With apologies to one of the more protective copyright holders out there, the song, (which was intended as a parody of the party culture and turned into a party song itself) fits the repair bill directly. If we don’t stop it, soon nothing will be fixable locally or without great cost of our capital.
Technology is changing our consumption habits. I have clients show me videos of problems that 15 years ago they would have never dreamed of capturing on video and the multiple ways to communicate with one another expand every day.
It isn’t just new apps to snap, tweet, and toc that are evolving. It’s the machines the Ag industry relies upon. The manufacturers know that the operations are getting more efficient and need less iron to cover the same number of acres, so they are looking for revenue streams wherever they can. Repairing those machines is a prime target.
First, printers. Most printers are designed with “bricking” technology that shuts them down after so many sheets run through them, full stop. The “jail break” to make these perfectly functioning machines continue to work past a programing que requires violations of federal copy right protections. Combine this self-imposed wear date with requirements (calibration pages) that are designed to waste ink (which if you consider the price you pay for the volume you get it might be cheaper to print in blood) and create more purchases. One company has reported said they sell ink, and the printers are just a deliver system. Other manufactures simply chose cheaper materials that will wear out forcing a replacement purchase earlier. That’s why everybody has a basement fridge from 1970s and nobody has a basement fridge from the 2000s.
Next, pay to play. BMW is experimenting with selling cars with all the bells and whistles on every frame, and then requiring you to pay for the extras you want. Heated seats, back up camera, defogger swipe your credit card. Can’t pay, freeze away. Same can be done to farm equipment: Didn’t want to pay for the big motor, that’s fine, we will govern down your out put to the base model. It isn’t really a new concept; luxury cars have had hard to acquire tools to fix them for years for the same reason.
Finally, ag equipment. We have heard the story about John Deere shutting off equipment remotely when it was looked in Ukraine. We have heard the fights about trying to keep operators from being able to fix their own equipment.
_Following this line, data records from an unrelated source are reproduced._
(** C2: [filter_cheating_players L c] keeps, in order, exactly the traces
    whose cheating flag is [c], a trace being cheating when its set of
    distinct timestamps has one element and it has more than one event;
    the results for [true] and [false] share no trace, every trace of [L]
    is in one of them, and together they are [L] up to order. *)
Theorem filter_cheating_players_partition (L : EventLog) (c : bool) :
  filter_cheating_players L c
  = filter (λ trace, bool_decide (cheating trace) = c) L
  ∧ (∀ trace, trace ∈ filter_cheating_players L c
              ↔ trace ∈ L ∧ (cheating trace ↔ c = true))
  ∧ (∀ trace, ¬ (trace ∈ filter_cheating_players L true
                 ∧ trace ∈ filter_cheating_players L false))
  ∧ (∀ trace, trace ∈ L ↔ trace ∈ filter_cheating_players L true
                          ∨ trace ∈ filter_cheating_players L false)
  ∧ filter_cheating_players L true ++ filter_cheating_players L false ≡ₚ L.
Proof.
  rewrite !filter_cheating_players_filter. split_and!.
  - done.
  - intros t. rewrite list_elem_of_filter.
    destruct c; [rewrite bool_decide_eq_true|rewrite bool_decide_eq_false];
      naive_solver.
  - intros t. rewrite !list_elem_of_filter.
    intros [[H1 _] [H2 _]]. congruence.
  - intros t. rewrite !list_elem_of_filter.
    destruct (bool_decide (cheating t)); split; try tauto; auto.
  - rewrite <- (filter_app_complement
                  (λ trace, bool_decide (cheating trace) = true) L) at 3.
    apply Permutation_app; [done|].
    erewrite filter_ext_iff; [done|].
    intros t _. simpl. destruct (bool_decide (cheating t)); split; congruence.
Qed.

(** ** Raising loops that append the elements they keep *)

Section keep_loops.
Context {A : Type}.

Lemma for_each_ext {S} (f g : S → A → result S) (l : list A) (s : S) :
  (∀ s x, x ∈ l → f s x = g s x) → for_each f l s = for_each g l s.
Proof.
  revert s. induction l as [|x l IH]; intros s Hfg; [done|].
  simpl. rewrite Hfg by left. destruct (g s x) as [s'|e]; [|done].
  simpl. apply IH. intros s0 y Hy. apply Hfg. by right.
Qed.

Lemma keep_loop_ok (g : A → result bool) (l acc : list A) :
  Forall (λ x, ∃ b, g x = Ok b) l →
  keep_loop g l acc = Ok (acc ++ filter (λ x, g x = Ok true) l).
Proof.
  unfold keep_loop. intros Hall. revert acc.
  induction Hall as [|x l [b Hb] _ IH]; intros acc; cbn [for_each].
  - by rewrite app_nil_r.
  - rewrite Hb, filter_cons. cbn [bind]. destruct b; cbn [bind]; rewrite IH.
    + rewrite decide_True by done. by rewrite <- app_assoc.
    + rewrite decide_False by congruence. done.
Qed.

Lemma keep_loop_returns (g : A → result bool) (l acc out : list A) :
  keep_loop g l acc = Ok out → Forall (λ x, ∃ b, g x = Ok b) l.
Proof.
  unfold keep_loop. revert acc.
  induction l as [|x l IH]; intros acc Hret; [constructor|].
  cbn [for_each] in Hret. destruct (g x) as [b|e] eqn:Hg; [|done].
  constructor; [by exists b|]. cbn [bind] in Hret.
  destruct b; cbn [bind] in Hret; eapply IH, Hret.
Qed.

Lemma keep_loop_raises (g : A → result bool) (l acc : list A) (e : exn) :
  (∀ x e', x ∈ l → g x = Raise e' → e' = e) →
  Exists (λ x, g x = Raise e) l →
  keep_loop g l acc = Raise e.
Proof.
  unfold keep_loop. intros Honly Hex. revert acc.
  induction l as [|x l IH]; intros acc; [by apply Exists_nil in Hex|].
  cbn [for_each]. destruct (g x) as [b|e'] eqn:Hg; cbn [bind].
  - apply Exists_cons in Hex as [Hx|Hex]; [congruence|].
    destruct b; cbn [bind]; apply IH; try done;
      intros y e' Hy; apply Honly; by right.
  - f_equal. eapply Honly; [left|done].
Qed.

End keep_loops.

(** ** The sequence validator *)

Lemma scan_main_achievements_considered mains count timestamps trace :
  scan_main_achievements mains count timestamps trace
  = scan_main_achievements mains count timestamps (considered mains trace).
Proof.
  revert count timestamps.
  induction trace as [|a rest IH]; intros count timestamps; [done|].
  unfold considered. rewrite filter_cons. simpl.
  destruct (decide (concept_name a ∈ mains)) as [Hin|Hin].
  - simpl. rewrite !bool_decide_eq_true_2 by done.
    destruct (index mains count) as [m|e]; [|done]. simpl.
    destruct (_ || _); [done|]. apply IH.
  - rewrite bool_decide_eq_false_2 by done. apply IH.
Qed.

Lemma scan_main_achievements_ok_false mains count timestamps c :
  Forall (λ ev, concept_name ev ∈ mains) c →
  (scan_main_achievements mains count timestamps c = Ok false
   ↔ ∀ k ev, c !! k = Some ev →
       mains !! (count + k) = Some (concept_name ev)
       ∧ (time_timestamp ev ∉ timestamps)
       ∧ ∀ j ev', j < k → c !! j = Some ev' →
           time_timestamp ev' ≠ time_timestamp ev).
Proof.
  intros Hc. revert count timestamps.
  induction Hc as [|a c Ha _ IH]; intros count timestamps.
  { simpl. split; [|done]. intros _ k ev Hk. done. }
  simpl. rewrite bool_decide_eq_true_2 by done. unfold index.
  destruct (mains !! count) as [m|] eqn:Hm; simpl.
  2:{ split; [done|]. intros Hall.
      destruct (Hall 0 a eq_refl) as [H0 _].
      rewrite Nat.add_0_r in H0. congruence. }
  destruct (String.eqb (concept_name a) m) eqn:Hname; simpl.
  2:{ split; [done|]. intros Hall.
      destruct (Hall 0 a eq_refl) as [H0 _].
      rewrite Nat.add_0_r in H0.
      apply String.eqb_neq in Hname. congruence. }
  apply String.eqb_eq in Hname. subst m.
  destruct (bool_decide (time_timestamp a ∈ timestamps)) eqn:Hts.
  { split; [done|]. intros Hall.
    destruct (Hall 0 a eq_refl) as (_ & H0 & _).
    apply bool_decide_eq_true in Hts. done. }
  apply bool_decide_eq_false in Hts.
  rewrite IH. split.
  - intros Hall [|k] ev Hk; simpl in Hk.
    + injection Hk as <-. rewrite Nat.add_0_r.
      split_and!; [done..|]. intros j ev' Hj. lia.
    + destruct (Hall k ev Hk) as (H1 & H2 & H3).
      split_and!.
      * by replace (count + S k) with (count + 1 + k) by lia.
      * set_solver.
      * intros [|j] ev' Hj Hev'; simpl in Hev'.
        -- injection Hev' as <-. set_solver.
        -- apply (H3 j); [lia|done].
  - intros Hall k ev Hk.
    destruct (Hall (S k) ev Hk) as (H1 & H2 & H3).
    split_and!.
    + by replace (count + 1 + k) with (count + S k) by lia.
    + intros [Hin|Heq%elem_of_singleton]%elem_of_union; [done|].
      apply (H3 0 a); [lia|done|by symmetry].
    + intros j ev' Hj Hev'. apply (H3 (S j)); [lia|done].
Qed.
What happens in response. Farm operators buying eastern European hacking kits to avoid built in restrictions on software. Hackers attacking corporate servers to “jail break” codes to trick the computers on the equipment into thinking they are at an authorized dealer to make repairs.
What happens next? When you bid on that used tractor in 2030, not only are you going to kick the tires, look at the wear points, but also you are going to want to plug in what ever comes after cell phones and check to see if the operating system has been tampered with. Consider the danger of a full throttle tractor when the operator intended to be moving slowly through a pen of cattle. You didn’t want that PTO to actually work, did you? Sorry, your credit card was expired and it’s a holiday in north Africa where our service center is located, find another tractor to unload feed with.
Right to repair legislation is some states are gaining traction (pun not intended but I will take it). New York will require sellers to provide access and resources for owners to repair their own equipment. Ag is not alone in this fight. Hospitals have similar issues repairing equipment that it has to have ready to perform at the drop of hat. Maybe once a more vocal sector of the economy than the rugged individualism of Ag is impacted more change will be on the horizon.